Pierre-Yves Cardinal : J’ai trouvé cela intimidant, car c’est l’homme fort, de manière très archétypale. Au début du projet, tu fais comme « OK, parfait! ». Un moment donné où tu commences à travailler ton personnage, tu fais comme « Hey, câlice comment vais-je faire avec ce personnage? Comment faire ce tour de magie avec ce personnage? » La pression vient du fait que c’est l’assise du film et que je ne peux pas le floper. Tu peux floper un caméo dans un film, ils le couperont au montage. Avec ce personnage tu ne peux pas, car tu fais cela et le film ne se tient plus. Par la suite, je me suis dit que les quatre frères vont aussi porter ce personnage du père. Ils vont le faire vivre lorsqu’ils en parleront donc je n’avais pas besoin de pousser pour mettre en lumière ses qualités. Cette réflexion m’a amené à me concentrer sur la lumière qu’il était à son époque, sur ses aspects positifs et humains. Un homme avec du cœur.

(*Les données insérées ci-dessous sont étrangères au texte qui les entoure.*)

(** * AtomAI training / inference orchestration: a shallow embedding

    The development follows three source files:
    - [atomai/atomnet.py]   : [net_train] (batch normalisation of the inputs,
      training loop, checkpoints) and [net_predict] (inference tiling);
    - [atomai/models/dklgp/dklgpr.py] : [dklGPR.decode];
    - [atomai/models/segmentor.py] is the newer front end of the same trainer
      and is not needed by the properties below.

    Python exceptions are values of [exn]; fallible code lives in the
    [result] monad.  Python floats are IEEE 754 binary64 values, modelled by
    the standard library's [spec_float] with its comparison [SFltb]. *)

From Stdlib Require Import ZArith Ascii String List Bool Lia SpecFloat.
From stdpp Require Import base options decidable numbers list gmap sets strings.

Local Open Scope nat_scope.

(** ** Exceptions and the error monad *)

Inductive exn : Type :=
| AssertionError (msg : string)
| NotImplementedError (msg : string)
| ValueError (msg : string)
| NameError (name : string)
| AttributeError (name : string)
| KeyError
| IndexError
| ZeroDivisionError.

Inductive result (A : Type) : Type :=
| Ok (a : A)
| Raise (e : exn).
Arguments Ok {A} a.
Arguments Raise {A} e.

Global Instance result_bind : MBind result := λ A B k r,
  match r with
  | Ok a => k a
  | Raise e => Raise e
  end.

(** [assert cond, msg] *)
Definition py_assert (cond : bool) (msg : string) : result unit :=
  if cond then Ok tt else Raise (AssertionError msg).

Definition is_ok {A : Type} (r : result A) : bool :=
  match r with Ok _ => true | Raise _ => false end.

(** The messages of the three assertions of [net_train.__init__], and the
    names the specification gives to the failures. *)
Definition msg_format : string :=
  "Provide all training and test image/labels data in the same format".
Definition msg_classes : string :=
  "Confirm that all ground truth images has the same number of classes".
Definition msg_background : string :=
  "Confirm that you have a class corresponding to background".

Definition FormatMismatch : exn := AssertionError msg_format.
Definition InconsistentClasses : exn := AssertionError msg_classes.
Definition MissingBackgroundClass : exn := AssertionError msg_background.
Definition UnsupportedMode : exn :=
  NotImplementedError "Currently supports only models with shared embedding space".

(** ** Input containers

    The four data arguments are Python lists, dictionaries or numpy arrays
    (anything else is [PyOther], tagged with its type name).  A label sample
    is one mask, flattened to its pixel values. *)

Inductive pytype : Type :=
| TList
| TDict
| TNdarray
| TOther (name : string).

Global Instance pytype_eq_dec : EqDecision pytype.
Proof. solve_decision. Defined.

Inductive pydata (A : Type) : Type :=
| PyList (batches : list (list A))
| PyDict (batches : gmap nat (list A))
| NdArray (samples : list A)
| PyOther (name : string).
Arguments PyList {A} batches.
Arguments PyDict {A} batches.
Arguments NdArray {A} samples.
Arguments PyOther {A} name.

Definition type_of {A : Type} (d : pydata A) : pytype :=
  match d with
  | PyList _ => TList
  | PyDict _ => TDict
  | NdArray _ => TNdarray
  | PyOther n => TOther n
  end.

Definition label : Type := list Z.

(** After normalisation the trainer holds either a list or a dictionary of
    mini-batches. *)
Inductive batches (A : Type) : Type :=
| BList (l : list (list A))
| BDict (m : gmap nat (list A)).
Arguments BList {A} l.
Arguments BDict {A} m.

(** [len(d)] *)
Definition py_len {A : Type} (d : batches A) : nat :=
  match d with
  | BList l => length l
  | BDict m => size m
  end.

(** [d[k]] *)
Definition getitem {A : Type} (d : batches A) (k : nat) : result (list A) :=
  match d with
  | BList l => match l !! k with Some b => Ok b | None => Raise IndexError end
  | BDict m => match m !! k with Some b => Ok b | None => Raise KeyError end
  end.

(** [l[k]] on a Python list or numpy vector *)
Definition index {A : Type} (l : list A) (k : nat) : result A :=
  match l !! k with Some a => Ok a | None => Raise IndexError end.

(** ** numpy helpers *)

(** [len(np.unique(lab))]: the number of distinct values in a batch of masks *)
Definition n_unique (lab : list label) : nat :=
  size (list_to_set (concat lab) : gset Z).

(** Consecutive slices of [size] elements, [k] of them. *)
Fixpoint chunks {A : Type} (size k : nat) (ary : list A) : list (list A) :=
  match k with
  | 0 => []
  | S k' => take size ary :: chunks size k' (drop size ary)
  end.

(** [np.split(ary, sections)] with an integer number of sections *)
Definition np_split {A : Type} (ary : list A) (sections : nat)
  : result (list (list A)) :=
  if sections =? 0 then
    Raise (ValueError "number sections must be larger than 0.")
  else if negb (length ary mod sections =? 0) then
    Raise (ValueError "array split does not result in an equal division")
  else Ok (chunks (length ary / sections) sections ary).

(** ** The batch normaliser: [net_train.__init__], lines 80-107 *)

(** [set([len(np.unique(lab)) for lab in batches])] *)
Definition class_counts (batches : list (list label)) : gset nat :=
  list_to_set (n_unique <$> batches).

(** Lines 102-107: from the set of per-batch counts to the number of output
    channels. *)
Definition class_cardinality (num_classes : gset nat) : result nat :=
  _ ← py_assert (size num_classes =? 1) msg_classes;
  match elements num_classes with
  | [] => Raise KeyError
  | k :: _ =>
      _ ← py_assert (negb (k =? 1)) msg_background;
      Ok (if k =? 2 then k - 1 else k)
  end.

Record dataset (image : Type) : Type := Dataset {
  ds_images_all : batches image;
  ds_labels_all : batches label;
  ds_images_test_all : batches image;
  ds_labels_test_all : batches label;
  ds_num_classes : nat
}.
Arguments Dataset {image}.
Arguments ds_images_all {image}.
Arguments ds_labels_all {image}.
Arguments ds_images_test_all {image}.
Arguments ds_labels_test_all {image}.
Arguments ds_num_classes {image}.

Definition msg_data : string :=
  "Provide training and test data as python list (or dictionary)".

Definition normalize {image : Type}
    (images_all : pydata image) (labels_all : pydata label)
    (images_test_all : pydata image) (labels_test_all : pydata label)
    (batch_size : nat) : result (dataset image) :=
  _ ← py_assert
        (bool_decide (type_of images_all = type_of labels_all)
         && bool_decide (type_of labels_all = type_of images_test_all)
         && bool_decide (type_of images_test_all = type_of labels_test_all))
        msg_format;
  '(ia, la, ita, lta, num_classes) ←
    match images_all, labels_all, images_test_all, labels_test_all with
    | PyList imgs, PyList labs, PyList imgs_test, PyList labs_test =>
        Ok (BList imgs, BList labs, BList imgs_test, BList labs_test,
            class_counts labs)
    | PyDict imgs, PyDict labs, PyDict imgs_test, PyDict labs_test =>
        Ok (BDict imgs, BDict labs, BDict imgs_test, BDict labs_test,
            class_counts (snd <$> map_to_list labs))
    | NdArray imgs, NdArray labs, NdArray imgs_test, NdArray labs_test =>
        let n_train_batches := length labs / batch_size in
        let n_test_batches := length labs_test / batch_size in
        ia ← np_split imgs n_train_batches;
        la ← np_split labs n_train_batches;
        ita ← np_split imgs_test n_test_batches;
        lta ← np_split labs_test n_test_batches;
        Ok (BList ia, BList la, BList ita, BList lta, class_counts la)
    | _, _, _, _ => Raise (NotImplementedError msg_data)
    end;
  k ← class_cardinality num_classes;
  Ok (Dataset ia la ita lta k).

(** ** Python floats *)

Abbreviation float := spec_float.

(** binary64 arithmetic *)
Definition prec64 : Z := 53.
Definition emax64 : Z := 1024.
Definition float_add : float → float → float := SFadd prec64 emax64.
Definition float_div : float → float → float := SFdiv prec64 emax64.
Definition float_of_nat (n : nat) : float :=
  binary_normalize prec64 emax64 (Z.of_nat n) 0 false.

Definition is_nan (x : float) : bool :=
  match x with S754_nan => true | _ => false end.
Definition is_finite (x : float) : bool :=
  match x with S754_zero _ | S754_finite _ _ _ => true | _ => false end.

(** [min(xs)]: keeps the first element and replaces it by each later one
    that compares strictly smaller. *)
Definition min_step (cur y : float) : float := if SFltb y cur then y else cur.

Definition py_min (xs : list float) : result float :=
  match xs with
  | [] => Raise (ValueError "min() arg is an empty sequence")
  | x :: rest => Ok (foldl min_step x rest)
  end.

(** [xs[-1]] and [xs[:-1]] *)
Definition py_last {A : Type} (xs : list A) : result A :=
  match last xs with Some a => Ok a | None => Raise IndexError end.
Definition py_init {A : Type} (xs : list A) : list A :=
  take (length xs - 1) xs.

Souley Keïta : L’importance du personnage à travers le lieu, un personnage de la ville dans un endroit où la simplicité devient un moteur. Un personnage qui a un attachement avec ces îles qu’il ne veut pas quitter. On sent aussi un détachement face aux banalités de la ville, comme s’il se retrouver. Pouvez-vous nous en dire plus ?
Ken Scott : C’est intéressant, car tu parlais des défauts et cette perception peut être une qualité, mais aussi un défaut. Un défaut, car étant donné qu’il est au-dessus de la mêlée, au-dessus des banalités, il y a certaines choses qu’il n’entendait pas comme les retards de paiements ou le fait de ne pas se presser pour l’avion. Pour moi, c’est le maquereau du rêve et il embarque les gens dedans.
Le premier film québécois de l’année s’offre à vous et quoi de mieux que de s’évader, de s’émouvoir et surtout de rire à gorge déployée. Rendez-vous ce vendredi 11 mars à La Maison du Cinéma.